Lessons for a New Regulatory Era, Part 2

J0387276 Risk management is an iterative process, as the FDA likes to say. There are a broad spectrum of activities that comprise efforts at managing risk. There is the product labeling and within that there is the Black Box Warning (see posting of February 21). There are Medication Guides, which are printouts of information which are attached with every prescription. There are little stickers on the bottles warning you of drowsiness, not to drive, not to drink, not to take while nursing. There are Dear Doctor and Dear Healthcare professional letters. Risk management is not the event of instituting a precaution, it is an event which must be evaluated.

I was a speaker at the NIH conference on risk management for thalidomide in 1997. I spoke about patient and provider rights and responsibilities. There we talked about the more serious stuff – the use of birth control methods, the restriction on prescribers, prescriber education programs, prescriptions that are only good for one course of dosing, physician/patient contracts.

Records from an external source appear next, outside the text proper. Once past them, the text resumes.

(* ===== verification/VirtualNetFacts.v ===== *)
(** * Correctness of the virtual network (src/testnet/virtual.go)

    Every receiver has at most one goroutine, which is running while messages wait;
    what was sent to an adapter has been handed over once or waits. *)
From S2P Require Import Prelude Auth Proto Message Network VirtualNet.
Set Default Goal Selector "1".
Open Scope Z_scope.

Module VNetFacts.
Import VNet.
Section facts.
Context {CL : CidLib} {GO : GoRuntime} {BL : BlockLib} {RL : RateLimiterLib}.
Abbreviation packet := (PeerID * Message.impl)%type.
Implicit Types (n : network) (a i : nat) (x : adapter) (h : list (nat * packet)).

Definition packet_of (m : message) : packet := (from m, msg m).
Definition held (k : proc) : list packet := match k with PDeliver m => [packet_of m] | _ => [] end.
Definition is_gone (k : proc) : bool := match k with PGone => true | _ => false end.
(** What waits at an adapter. *)
Definition waiting x : list packet := (procs x ≫= held) ++ (packet_of <$> queue x).
(** What was sent to adapter [a], and what was handed over to it. *)
Definition sent_to a h : list packet := omap (λ y, if decide (y.1 = a) then Some y.2 else None) h.
Definition heard_by a (evs : list vn_event) : list packet :=
  omap (λ ev, match ev with
              | EvReceiveMessage b p m => if decide (b = a) then Some (p, m) else None
              | _ => None end) evs.

(** A run of the network; the history has the adapters and contents of the messages
    that were accepted. *)
Inductive step : relation (network * list (nat * packet)) :=
| st_adapter p opts n h : step (n, h) ((Adapter p opts n).2, h)
| st_delegate a n h : step (n, h) (SetDelegate a n, h)
| st_send now wait rate a x to b mes n n' h :
    adapters n !! a = Some x → clients n !! to = Some b → client_SendMessage now wait rate a to mes n = Some (n', None) →
    step (n, h) (n', h ++ [(b, (local x, Message.Clone mes))])
| st_send_error now wait rate a to mes n n' e h :
    client_SendMessage now wait rate a to mes n = Some (n', Some e) → step (n, h) (n', h)
| st_connect a p n n' e h : ConnectTo a p n = Some (n', e) → step (n, h) (n', h)
| st_disconnect a p n n' e h : DisconnectFrom a p n = Some (n', e) → step (n, h) (n', h)
| st_turn now a i n n' h : process_turn now a i n = Some n' → step (n, h) (n', h)
| st_wake a i n n' h : process_wake a i n = Some n' → step (n, h) (n', h)
| st_deliver now a i n n' h : process_deliver now a i n = Some n' → step (n, h) (n', h).

(** ** One adapter *)

Definition Goroutine (q : list message) (act : bool) (ps : list proc) : Prop :=
  if act then ∃ pre k, ps = pre ++ [k] ∧ k ≠ PGone ∧ Forall (.= PGone) pre
  else Forall (.= PGone) ps ∧ q = [].

Record AInv (H D : list packet) x : Prop := {
  a_books : H ≡ₚ D ++ waiting x;
  a_proc : Goroutine (queue x) (active x) (procs x);
  a_recvd : MessagesRecvd x = uint64 (len D);
}.

Lemma held_gone ps : Forall (.= PGone) ps → ps ≫= held = [].
Proof. induction 1 as [|k ps -> _ IH]; [done|]. cbn. exact IH. Qed.
Lemma held_last pre k : Forall (.= PGone) pre → (pre ++ [k]) ≫= held = held k.
Proof. intros Hp. rewrite bind_app, held_gone by done. cbn. by rewrite app_nil_r. Qed.

(** The goroutine that is not gone is the last one. *)
Lemma the_goroutine x i k :
  Goroutine (queue x) (active x) (procs x) → procs x !! i = Some k → k ≠ PGone →
  active x = true ∧ ∃ pre, procs x = pre ++ [k] ∧ Forall (.= PGone) pre ∧ ∀ k', <[i := k']> (procs x) = pre ++ [k'].
Proof.
  unfold Goroutine. intros HG Hi Hk. destruct (active x).
  - destruct HG as (pre & k0 & E & _ & Hp). split; [done|]. rewrite E in Hi.
    apply lookup_app_Some in Hi as [Hi|[Hl Hi]].
    { rewrite Forall_lookup in Hp. by destruct Hk, (Hp i k). }
    destruct (i - length pre)%nat as [|d] eqn:Ed; [|done]. injection Hi as ->.
    assert (i = length pre + 0)%nat as -> by lia. exists pre. split; [done|]. split; [done|]. intros k'. rewrite E.
    by rewrite insert_app_r.
  - destruct HG as [Hp _]. rewrite Forall_lookup in Hp. by destruct Hk, (Hp i k).
Qed.

Lemma enqueue_ok H D m x : AInv H D x → AInv (H ++ [packet_of m]) D (enqueue m x).
Proof.
  intros [H1 H2 H3]. unfold enqueue. unfold Goroutine in H2. unfold waiting in *. destruct (active x) eqn:Ea.
  - split; [|done|done]. unfold waiting. cbn [queue procs set_queue]. rewrite fmap_app, H1. cbn. by rewrite !app_assoc.
  - destruct H2 as [Hp Hq]. split; [|exists (procs x), PLoop; done|done]. unfold waiting. cbn [queue procs set_queue].
    rewrite held_last, fmap_app, H1 by done. rewrite held_gone by done. cbn. by rewrite app_assoc.
Qed.

Lemma stats_ok H D s x : AInv H D x → AInv H D (set_stats (MessagesRecvd x) s x).
Proof. intros []. by split. Qed.

Lemma turn_ok H D now i x x' : AInv H D x → loop_turn now i x = Some x' → AInv H D x'.
Proof.
  intros [H1 H2 H3]. unfold loop_turn. destruct (procs x !! i) as [[]|] eqn:Hi; try done.
  destruct (the_goroutine x i PLoop H2 Hi ltac:(done)) as (Ha & pre & Ep & Hp & Hins).
  pose proof (sort_perm Less (queue x)) as HP. unfold waiting in H1. rewrite Ep, held_last in H1 by done. cbn [held app] in H1.
  destruct (sort_Sort Less (queue x)) as [|m q]; [|destruct (_ <? _)]; intros [= <-]; unfold set_queue; rewrite Hins.
  - apply Permutation_nil_l in HP. rewrite <- HP in H1.
    assert (Forall (.= PGone) (pre ++ [PGone])) as Hg by (apply Forall_app; split; [done|by constructor]).
    split; unfold waiting; cbn; [by rewrite held_gone|done|done].
  - split; unfold waiting; cbn; [|rewrite Ha; by exists pre, (PDeliver m)|done].
    rewrite held_last by done. cbn. rewrite H1. by rewrite <- HP.
  - split; unfold waiting; cbn [procs queue active]; [|rewrite Ha; by exists pre, PSleep|done].
    rewrite held_last by done. cbn [held app]. rewrite H1. by rewrite <- HP.
Qed.

Lemma wake_ok H D i x :
  AInv H D x → procs x !! i = Some PSleep → AInv H D (set_queue (queue x) (active x) (<[i := PLoop]> (procs x)) x).
Proof.
  intros [H1 H2 H3] Hi. destruct (the_goroutine x i PSleep H2 Hi ltac:(done)) as (Ha & pre & Ep & Hp & Hins).
  unfold set_queue. rewrite Hins. unfold waiting in H1. rewrite Ep, held_last in H1 by done.
  split; unfold waiting; cbn [procs queue active]; [by rewrite held_last|rewrite Ha; by exists pre, PLoop|done].
Qed.

Lemma deliver_ok H D i m x :
  AInv H D x → procs x !! i = Some (PDeliver m) →
  AInv H (D ++ [packet_of m]) (set_queue (queue x) (active x) (<[i := PLoop]> (procs x)) (set_stats (uint64 (MessagesRecvd x + 1)) (MessagesSent x) x)).
Proof.
  intros [H1 H2 H3] Hi. destruct (the_goroutine x i _ H2 Hi ltac:(done)) as (Ha & pre & Ep & Hp & Hins).
  unfold set_queue, set_stats. cbn [procs queue active local supportedProtocols MessagesRecvd MessagesSent delegate].
  rewrite Hins. unfold waiting in H1. rewrite Ep, held_last in H1 by done.
  split; unfold waiting; cbn [procs queue active MessagesRecvd]; [|rewrite Ha; by exists pre, PLoop|].
  - rewrite held_last by done. cbn [held app] in *. by rewrite H1, <- app_assoc.
  - rewrite H3. unfold len. rewrite length_app. cbn [length]. unfold uint64, wrap_u. rewrite Zplus_mod_idemp_l. f_equal. lia.
Qed.

(** ** The network *)

Definition ev_adapter (ev : vn_event) : nat :=
  match ev with EvReceiveMessage a _ _ | EvPeerConnected a _ | EvPeerDisconnected a _ => a end.

Record Inv n h : Prop := {
  v_adapters : ∀ a x, adapters n !! a = Some x → AInv (sent_to a h) (heard_by a (events n)) x;
  v_clients : ∀ p a, clients n !! p = Some a → (a < length (adapters n))%nat;
  v_history : ∀ y, y ∈ h → (y.1 < length (adapters n))%nat;
  v_events : ∀ ev, ev ∈ events n → (ev_adapter ev < length (adapters n))%nat;
}.

Lemma omap_none {A C} (f : A → option C) (l : list A) : (∀ y, y ∈ l → f y = None) → omap f l = [].
Proof. induction l as [|y l IH]; [done|]. intros H. cbn. rewrite (H y) by left. apply IH. intros z Hz. apply H. by right. Qed.

Lemma sent_to_snoc a h b pk : sent_to a (h ++ [(b, pk)]) = sent_to a h ++ (if decide (b = a) then [pk] else []).
Proof. unfold sent_to. rewrite omap_app. cbn. by case_decide. Qed.
Lemma heard_by_snoc a evs ev :
  heard_by a (evs ++ [ev]) = heard_by a evs ++
    match ev with EvReceiveMessage b p m => if decide (b = a) then [(p, m)] else [] | _ => [] end.
Proof. unfold heard_by. rewrite omap_app. cbn. destruct ev; cbn; [|done|done]. by case_decide. Qed.

(** The state of one adapter changes, with the history or the events. *)
Lemma Inv_upd n h h' evs a x x' n' :
  Inv n h → adapters n !! a = Some x → adapters n' = <[a := x']> (adapters n) → clients n' = clients n → events n' = evs →
  (∀ b, b ≠ a → sent_to b h' = sent_to b h ∧ heard_by b evs = heard_by b (events n)) →
  AInv (sent_to a h') (heard_by a evs) x' →
  (∀ y, y ∈ h' → y ∈ h ∨ y.1 = a) → (∀ ev, ev ∈ evs → ev ∈ events n ∨ ev_adapter ev = a) → Inv n' h'.
Proof.
  intros [H1 H2 H3 H4] Ha Ea Ec Ee Hb HA Hh Hev. pose proof (lookup_lt_Some _ _ _ Ha) as Hl. split; rewrite ?Ea, ?Ec, ?Ee, ?length_insert.
  - intros b y Hy. apply list_lookup_insert_Some in Hy as [(-> & -> & _)|[Hne Hy]]; [done|].
    destruct (Hb b ltac:(done)) as [-> ->]. by apply H1.
  - done.
  - intros y [Hy| ->]%Hh; [by apply H3|done].
  - intros ev [Hy| ->]%Hev; [by apply H4|done].
Qed.

(** A call on a delegate that hands over no message. *)
Lemma vnet_call_ok a ev n n' h :
  Inv n h → call a ev n = Some n' → ev_adapter ev = a → (∀ b p m, ev ≠ EvReceiveMessage b p m) → Inv n' h.
Proof.
  intros [H1 H2 H3 H4] H He Hev. unfold call in H. destruct (adapters n !! a) as [x|] eqn:Ea; [|done]. cbn in H.
  destruct (delegate x); [|done]. injection H as <-. pose proof (lookup_lt_Some _ _ _ Ea). split; [|done|done|].
  - intros b y Hy. cbn [log events]. rewrite heard_by_snoc.
    assert (match ev with EvReceiveMessage b0 p m => if decide (b0 = b) then [(p, m)] else [] | _ => [] end = []) as ->
      by (destruct ev; [by destruct (Hev a0 p m)|done|done]).
    rewrite app_nil_r. by apply H1.
  - cbn [log events]. intros ev0 [Hin|Hin]%elem_of_app; [by apply H4|]. apply list_elem_of_singleton in Hin as ->. by rewrite He.
Qed.

Lemma Inv_conns c n h : Inv n h → Inv (set_conns c n) h.
Proof. intros []. by split. Qed.

(** What [SendMessage] does to the adapters. *)
Lemma SendMessage_effect now wait rate src to mes n n' r :
  SendMessage now wait rate src to mes n = (n', r) →
  clients n' = clients n ∧ events n' = events n ∧
  match r with
  | Some e => adapters n' = adapters n ∧ clients n !! to = None
  | None => ∃ b t, clients n !! to = Some b ∧
      adapters n' = match adapters n !! b with
                    | Some x => <[b := enqueue (mkMessage src (Message.Clone mes) t) x]> (adapters n)
                    | None => adapters n end
  end.
Proof.
  unfold SendMessage. cbn [isRateLimited rateLimiters clients adapters latencies].
  set (n1 := mkNetwork _ _ _ _ _ _ _). destruct (isRateLimited n).
  - destruct (Limit _ _ _) as [d rl]. cbn [clients adapters]. unfold n1. cbn [clients adapters].
    destruct (clients n !! to) as [b|] eqn:Ec; [|by intros [= <- <-]].
    destruct (adapters n !! b) as [x|] eqn:Ex; intros [= <- <-]; (split; [done|]; split; [done|]).
    + eexists b, _. split; [done|]. by rewrite Ex.
    + exists b, 0. by rewrite Ex.
  - unfold n1. cbn [clients adapters].
    destruct (clients n !! to) as [b|] eqn:Ec; [|by intros [= <- <-]].
    destruct (adapters n !! b) as [x|] eqn:Ex; intros [= <- <-]; (split; [done|]; split; [done|]).
    + eexists b, _. split; [done|]. by rewrite Ex.
    + exists b, 0. by rewrite Ex.
Qed.

Lemma Inv_stats a s x n h :
  Inv n h → adapters n !! a = Some x → Inv (upd a (set_stats (MessagesRecvd x) s x) n) h.
Proof.
  intros HI Ha. eapply (Inv_upd n h h (events n) a x); try done.
  - by apply stats_ok, (v_adapters _ _ HI).
  - by left.
  - by left.
Qed.

Lemma send_step_ok now wait rate a x to b mes n n' h :
  Inv n h → adapters n !! a = Some x → clients n !! to = Some b → client_SendMessage now wait rate a to mes n = Some (n', None) →
  Inv n' (h ++ [(b, (local x, Message.Clone mes))]).
Proof.
  intros HI Ha Hb H. unfold client_SendMessage in H. rewrite Ha in H. cbn [mbind option_bind] in H.
  destruct (SendMessage now wait rate (local x) to mes n) as [n1 r] eqn:Es.
  apply SendMessage_effect in Es as (E1 & E2 & E3). destruct r as [e|]; [done|].
  destruct E3 as (b' & t & Hb' & E3). simplify_eq.
  destruct (lookup_lt_is_Some_2 (adapters n) b) as [y Hy]; [by eapply v_clients|]. rewrite Hy in E3.
  assert (Inv n1 (h ++ [(b, (local x, Message.Clone mes))])) as HI1.
  { eapply (Inv_upd n h _ (events n) b y); [done|done|exact E3|done|done| | | |by left].
    - intros b0 Hne. split; [|done]. rewrite sent_to_snoc, decide_False by done. by rewrite app_nil_r.
    - rewrite sent_to_snoc, decide_True by done.
      apply (enqueue_ok _ _ (mkMessage (local x) (Message.Clone mes) t)). by apply (v_adapters _ _ HI).
    - intros z [Hz|Hz]%elem_of_app; [by left|]. apply list_elem_of_singleton in Hz as ->. by right. }
  destruct (adapters n1 !! a) as [x1|] eqn:Ha1; [|done]. cbn in H. injection H as <-. by apply Inv_stats.
Qed.
Lemma returned_maps s c x :
  Inv s → calls s !! c = Some x → returned x = true →
  ∃ f, (call_blocks bs remote x, err x) = BSM.getBlocks f bs (c_ws x) remote ∧
       (call_sizes bs x, err x) = BSM.getBlockSizes f bs (c_ws x) remote.
Proof.
  intros HI Ex Hr. destruct (returned_result s c x HI Ex Hr) as (n & HP & Hn). exists (fault_of n x).
  destruct (getBlocks_error (fault_of n x) (c_ws x)) as [E1 E2].
  { unfold fault_of. intros m e. destruct (err x); [intros [= <- <-]; eauto|done]. }
  assert (match fault_of n x with Some (_, e) => Some e | None => None end = err x) as Ee
    by (unfold fault_of; by destruct (err x)).
  rewrite Ee in E1, E2. rewrite (surjective_pairing (BSM.getBlocks _ _ _ _)), (surjective_pairing (BSM.getBlockSizes _ _ _ _)).
  rewrite E1, E2. split; f_equal; apply map_eq; intros w.
  - rewrite BSM.getBlocks_lookup. unfold call_blocks.
    rewrite (BSM.lookup_foldl_query (λ w, AuthedBlockstore.Get bs (Want_Cid w) remote (Want_Auth w))).
    by erewrite (decide_ext (w ∈ ran x)) by by rewrite HP.
  - rewrite BSM.getBlockSizes_lookup. unfold call_sizes.
    rewrite (BSM.lookup_foldl_query (λ w, AuthedBlockstore.GetSize bs (Want_Cid w))).
    by erewrite (decide_ext (w ∈ ran x)) by by rewrite HP.
Qed.
End results.

(** ** Every call returns *)

Lemma length_workers s s' : step s s' → length (workers s') = length (workers s).
Proof.
  destruct 1 as [s s' Hi|ws s|c e s s' Hr|s]; [|done| |done].
  - destruct Hi as [c s s' H|c i s s' H|c s s' H|c s s' H|i s s' H|i s s' H|i s s' H|c s s' H|i s s' H];
      unfold offer, hand, count, refuse_closing, refuse, begin_job, run_job, end_job, wait_returns, worker_exit in H;
      repeat first [progress simplify_option_eq | case_match]; cbn [workers set_gauges set_call set_worker];
      by rewrite ?length_insert.
  - unfold refuse in Hr. by repeat first [progress simplify_option_eq | case_match].
Qed.

Lemma workers_reachable s s' : rtc step s s' → length (workers s') = length (workers s).
Proof. induction 1 as [|s1 s2 s3 Hs _ IH]; [done|]. by rewrite IH, (length_workers _ _ Hs). Qed.

Definition call_cost x : Z :=
  8 * len (todo x) + 7 * b2z (bool_decide (is_Some (offering x))) + b2z (counting x) + b2z (negb (returned x)).
Definition worker_cost (k : worker) : Z :=
  match k with Taken _ _ => 5 | Running _ _ => 4 | Ran => 3 | Idle => 1 | Gone => 0 end.
(** How many steps the goroutines can take at most. *)
Definition cost s : Z := Zsum_with call_cost (calls s) + Zsum_with worker_cost (workers s).

Lemma cost_nonneg s : 0 ≤ cost s.
Proof.
  unfold cost. assert (∀ b, 0 ≤ b2z b) by by intros [].
  assert (0 ≤ Zsum_with call_cost (calls s)).
  { apply Zsum_with_nonneg. intros x. unfold call_cost. pose proof (len_nonneg (todo x)).
    pose proof (H (bool_decide (is_Some (offering x)))). pose proof (H (counting x)). pose proof (H (negb (returned x))). lia. }
  assert (0 ≤ Zsum_with worker_cost (workers s)) by (apply Zsum_with_nonneg; by intros []). lia.
Qed.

But to what extent can one manage risk with a population that is so diverse – geographically, culturally, linguistically? How can one maximize the management of risk with people who have poor reading levels or who suffer behavioral problems that compromise their ability to comply? Do we know what the most effective interventions are that achieve the best outcomes. We don’t. It requires study.

The time is approaching when industry is going to be held to greater scrutiny on its ability to manage risk, in today’s environment. All players will need to characterize what they are doing in risk management and how well they are doing it.

Nature hates a vacuum. This is an opportunity for members of industry to move forward and begin engaging in high profile studies to determine the extent to which various risk management interventions are effective and what interventions best reach which audiences. It is an opportunity to define the environment in risk management.